Патрику снова пришлось стать вестником беды: именно ему поручили сообщить Мадам об ужасном горе. Все повторялось будто в кошмарном сне.
Узнав о смерти мужа, Елена рыдала и кричала. Теперь она упала в обморок. Несколько лет назад у нее обнаружили диабет и предупредили, что она будет терять сознание, но сейчас ее убивала не болезнь, а беда. Десять дней Мадам не могла подняться с постели и никого не желала видеть. И как в прошлый раз, ей присылали бесчисленные письма и телеграммы со всего света, выражали соболезнования по телефону, приносили охапки цветов. Несчастья шли чередой, ее как будто прокляли.
Елена лежала не шелохнувшись, с застывшим лицом, словно каменное изваяние. Судьба нанесла ей новую рану, еще более глубокую, и никакая анестезия не действовала.
Они с Хоресом не ладили именно потому, что были очень похожи. Оба деятельные, бурные, вспыльчивые, непредсказуемые и вместе с тем доверчивые и наивные.
Один друг семьи утверждал, будто Елена больше любила младшего сына из-за того, что с ним вечно что-то стрясалось. «У Мадам было только две страсти: работа и помощь несчастным людям».
В одной из своих книг мадам Рубинштейн, переосмысляя собственный опыт, признавалась с чувством вины, которое в принципе ей не было свойственно: «Иногда я жалею, что в погоне за прибылью заставила и сыновей увязнуть в рутинной работе фирмы. Предоставь я Хореса его судьбе, возможно, он бы жил в нищете, зато полнее раскрыл бы себя, осуществил бы свою глубинную потребность в непрерывном поиске новых форм в литературе и живописи».

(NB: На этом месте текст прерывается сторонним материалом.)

#[global] Set Default Goal Selector "!".

Create HintDb backup.
Create Rewrite HintDb backup_rw.

#[global] Arguments String.append !_ _ : simpl nomatch.

(** ** Tactics *)

(** Case analysis on the scrutinee of a [match] or [if], in the goal or a
    hypothesis, keeping the equation. *)
Ltac dmatch :=
  match goal with
  | H : context [match ?x with _ => _ end] |- _ =>
      lazymatch x with context [match _ with _ => _ end] => fail | _ => idtac end;
      let E := fresh "E" in destruct x eqn:E; simplify_eq/=
  | |- context [match ?x with _ => _ end] =>
      lazymatch x with context [match _ with _ => _ end] => fail | _ => idtac end;
      let E := fresh "E" in destruct x eqn:E; simplify_eq/=
  end.

(** Boolean connectives and comparisons to propositions. *)
Ltac breflect :=
  repeat match goal with
  | H : (_ && _)%bool = true |- _ => apply andb_true_iff in H as [? ?]
  | H : (_ || _)%bool = false |- _ => apply orb_false_iff in H as [? ?]
  | H : negb _ = true |- _ => apply negb_true_iff in H
  | H : negb _ = false |- _ => apply negb_false_iff in H
  | H : bool_decide _ = true |- _ => apply bool_decide_eq_true in H
  | H : bool_decide _ = false |- _ => apply bool_decide_eq_false in H
  | H : (_ <? _)%Z = true |- _ => apply Z.ltb_lt in H
  | H : (_ <? _)%Z = false |- _ => apply Z.ltb_ge in H
  | H : (_ <=? _)%Z = true |- _ => apply Z.leb_le in H
  | H : (_ <=? _)%Z = false |- _ => apply Z.leb_gt in H
  | H : (_ =? _)%Z = true |- _ => apply Z.eqb_eq in H
  | H : (_ =? _)%Z = false |- _ => apply Z.eqb_neq in H
  | H : String.eqb _ _ = true |- _ => apply String.eqb_eq in H
  | H : String.eqb _ _ = false |- _ => apply String.eqb_neq in H
  | H : Ascii.eqb _ _ = true |- _ => apply Ascii.eqb_eq in H
  | H : Ascii.eqb _ _ = false |- _ => apply Ascii.eqb_neq in H
  end.

(** ** Records: assignment to one member

    [r <| f := v |>] is [r] with the member [f] replaced by [v].  A record type opts
    in with an instance of [Eta], which rebuilds a value from its members. *)

Class Eta (R : Type) := eta : R -> R.

Class Setter {R T} (f : R -> T) := set_field : T -> R -> R.
Arguments set_field {R T} f {_} / v r : assert.

Ltac derive_setter :=
  lazymatch goal with
  | |- @Setter ?R ?T ?f =>
      let v := fresh "v" in let r := fresh "r" in
      intros v r;
      let i := constr:(_ : Eta R) in let i := eval hnf in i in
      let e := eval cbv beta in (i r) in
      let p := eval pattern (f r) in e in
      lazymatch p with ?g _ => let b := eval cbv beta in (g v) in exact b end
  end.

#[export] Hint Extern 1 (Setter _) => derive_setter : typeclass_instances.

Notation "r <| f := v |>" := (set_field f v r)
  (at level 1, f at level 200, left associativity, format "r  <| f  :=  v |>").

(** ** Strings: [std::string] as a [string] of bytes *)

(** [std::isdigit] in the C locale. *)
Definition is_digit (c : ascii) : bool :=
  let n := Ascii.N_of_ascii c in ((48 <=? n) && (n <=? 57))%N.

(** [std::tolower] in the C locale. *)
Definition to_lower (c : ascii) : ascii :=
  let n := Ascii.N_of_ascii c in
  if ((65 <=? n) && (n <=? 90))%N then Ascii.ascii_of_N (n + 32) else c.

Definition is_alpha (c : ascii) : bool :=
  let n := Ascii.N_of_ascii c in
  (((65 <=? n) && (n <=? 90)) || ((97 <=? n) && (n <=? 122)))%N.

Definition is_alnum (c : ascii) : bool := is_alpha c || is_digit c.

Definition is_xdigit (c : ascii) : bool :=
  let n := Ascii.N_of_ascii c in
  (is_digit c || ((65 <=? n) && (n <=? 70)) || ((97 <=? n) && (n <=? 102)))%N.

Fixpoint str_forallb (p : ascii -> bool) (s : string) : bool :=
  match s with
  | EmptyString => true
  | String c s' => p c && str_forallb p s'
  end.

Definition str_existsb (p : ascii -> bool) (s : string) : bool :=
  negb (str_forallb (λ c, negb (p c)) s).

Fixpoint str_map (f : ascii -> ascii) (s : string) : string :=
  match s with
  | EmptyString => EmptyString
  | String c s' => String (f c) (str_map f s')
  end.

(** [value.contains(c)] *)
Definition str_contains (c : ascii) (s : string) : bool := str_existsb (Ascii.eqb c) s.

Definition str_empty (s : string) : bool :=
  match s with EmptyString => true | _ => false end.

(** [value[i]]; the code only indexes below [size()]. *)
Definition str_at (i : nat) (s : string) : ascii :=
  default Ascii.zero (String.get i s).

Definition str_repeat (c : ascii) (n : nat) : string :=
  Nat.iter n (String c) EmptyString.

(** [std::setw(w)] with [std::setfill('0')] on an integer. *)
Definition setw0 (w : nat) (z : Z) : string :=
  let digits := pretty z in
  str_repeat "0" (w - String.length digits) +:+ digits.

Abbreviation newline := (Ascii.ascii_of_N 10).
Abbreviation carriage_return := (Ascii.ascii_of_N 13).

Lemma string_app_assoc (a b c : string) : (a +:+ b) +:+ c = a +:+ (b +:+ c).
Proof. induction a as [|x a IH]; simpl; [done|]. by rewrite IH. Qed.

Позднее в ее автобиографии, написанной под диктовку, будет сказано с затаенной болью: «Если бы не долг перед близкими, подчиненными и фирмой, я бы не выдержала, сдалась».
Для такого замкнутого человека, как Елена, это предельная откровенность, других жалоб мы не найдем. Вернувшись в Нью-Йорк, она по привычке хотела молча взяться за работу и трудиться до изнеможения изо дня в день — других обезболивающих средств у нее в распоряжении не было. Хотела сделать вид, будто ничего не случилось, будто Хорес жив. Но вместо этого она запиралась у себя в кабинете и неподвижно сидела перед заваленным бумагами столом, не в силах чем-нибудь заняться, в полном одиночестве, в черной пустоте. Она ни с кем не делилась своей тоской. Служащих удивляло ее холодное самообладание. Кто-то даже осмелился высказать это вслух.